In Example 10, the photosensitive resin composition prepared in Example 1 was applied to a touch panel glass master cutting process. Please refer to FIG. 1A to FIG. 1D , which are schematic diagrams of the process of cutting the glass master wafer of the touch panel of the embodiment 10. First, as shown in FIG. 1A, a glass master 1 of a touch panel is provided. The glass master 1 is formed with a plurality of touch panel modules 2, and the touch panel module 2 includes a line region 21 And a black photoresist 22. Next, as shown in FIG. 1B, the photosensitive resin composition prepared in the above Example 1 is applied onto the glass mother substrate 1, and the photosensitive resin composition is dried and subjected to an exposure and development process to form a cut-containing film. The photoresist layer 3 of the path 4. Please continue to refer to FIG. 1C, which is to form the photoresist having the cutting path 4 described above. The glass master 1 of layer 3 is immersed in a 6% hydrofluoric acid solution to form a touch glass 1' comprising a touch panel module 2. Finally, as shown in FIG. 1D, the touch glass 1' containing a touch panel module 2 is immersed in a 5% sodium hydroxide solution to strip the photoresist layer 3 overlying it, thereby completing the Touch panel glass master cutting process.

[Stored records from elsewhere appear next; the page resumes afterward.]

(** * scripts/statistics.py: admitted-proof badge generator

    A shallow embedding of the three functions of [scripts/statistics.py]
    ([collect], [pick_colour], [main]) and the properties of them stated in
    the specification.

    - Python integers are [Z].
    - Python floats are IEEE-754 binary64 numbers.  [pick_colour] only ever
      multiplies one of the literals [0.2], [0.1] by an integer and compares
      an integer with the product, so floats are modelled exactly, as a
      mantissa and a binary exponent, with round-to-nearest-even written out
      on integers.
    - Exceptions are an error monad; the file system and the outbound HTTP
      traffic are an explicit state; the external programs ([grep], the badge
      service) are oracles of the environment. *)

From Stdlib Require Import ZArith Lia Bool List String Ascii DecimalString.
From Stdlib Require Import Strings.Byte.
From Stdlib Require DecimalPos DecimalZ.
From stdpp Require Import base option gmap strings.

Open Scope Z_scope.

(** ** Exceptions *)

Inductive exn : Type :=
  | OverflowError                      (* int too large to convert to float *)
  | IndexError                         (* str.format: not enough arguments *)
  | CalledProcessError (status : Z)    (* check_output: non-zero exit status *)
  | FileNotFoundError                  (* check_output: no such program *)
  | PermissionError                    (* open: file cannot be written *)
  | URLError                           (* urlopen: no connection *)
  | HTTPError (code : Z)               (* urlopen: 4xx / 5xx answer *)
  | KeyboardInterrupt.

Inductive result (A : Type) : Type :=
  | Ok (a : A)
  | Raise (e : exn).
Arguments Ok {A} a.
Arguments Raise {A} e.

#[global] Instance result_ret : MRet result := λ A a, Ok a.
#[global] Instance result_bind : MBind result := λ A B f r,
  match r with
  | Ok a => f a
  | Raise e => Raise e
  end.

The above-mentioned embodiments are merely examples for convenience of description, and the scope of the claims is intended to be limited to the above embodiments.

1‧‧‧Glass master

3‧‧‧ photoresist layer

4‧‧‧ cutting path

Claims (7)

A use of a photosensitive resin composition for use in a glass cutting process using hydrofluoric acid to form a photoresist film having a cutting path, the photosensitive resin composition comprising: (A) 30% by weight to 50% by weight of alkali soluble resin; (B) 10% by weight to 20% by weight of monomer; (C) 5 to 15% by weight of photopolymerization initiator; (D) 2 to 5 weight percent a polyfunctional mercapto compound which is a chain compound or a cyclic compound, and the polyfunctional mercapto compound comprises at least 2 mercaptopropionate groups; and (E) 2 to 10% by weight of decane Compound (F) balance solvent. The use according to claim 1, wherein the mercaptopropionate group is substituted or unsubstituted with at least one substituent, and the substituent is a C _1-4 alkyl group. The use according to claim 2, wherein the mercaptopropionate group is a 3-mercaptopropionate group. The use of claim 1, wherein the polyfunctional mercapto compound comprises from 3 to 6 mercaptopropionate groups. The use of the first aspect of the invention, wherein the polyfunctional mercapto compound is trimethylolpropane tris (3-mercaptopropionate, TMMP), pentaerythritol IV (trimethylolpropane tris (3-mercaptopropionate), TMMP) 3-mercaptopropionate (PEMP), dipentaerythritol (3-巯) Dipentaerythritol hexakis (3-mercaptopropionate, DPMP), 3-mercaptopropionic acid-[2,4,6-trioxo-1,3,5-triazine-1,3,5(2H , 4H, 6H)-sub-]tris (thiopropionoylethyl) isocyanurate (TEMPIC), pentaerythritol tetrakis (3-mercaptobutvlate), or combination. The use according to claim 1, wherein the alkali-soluble resin is an alkali-soluble acrylic resin. The use of claim 1, wherein the single system is a polyfunctional acrylate monomer.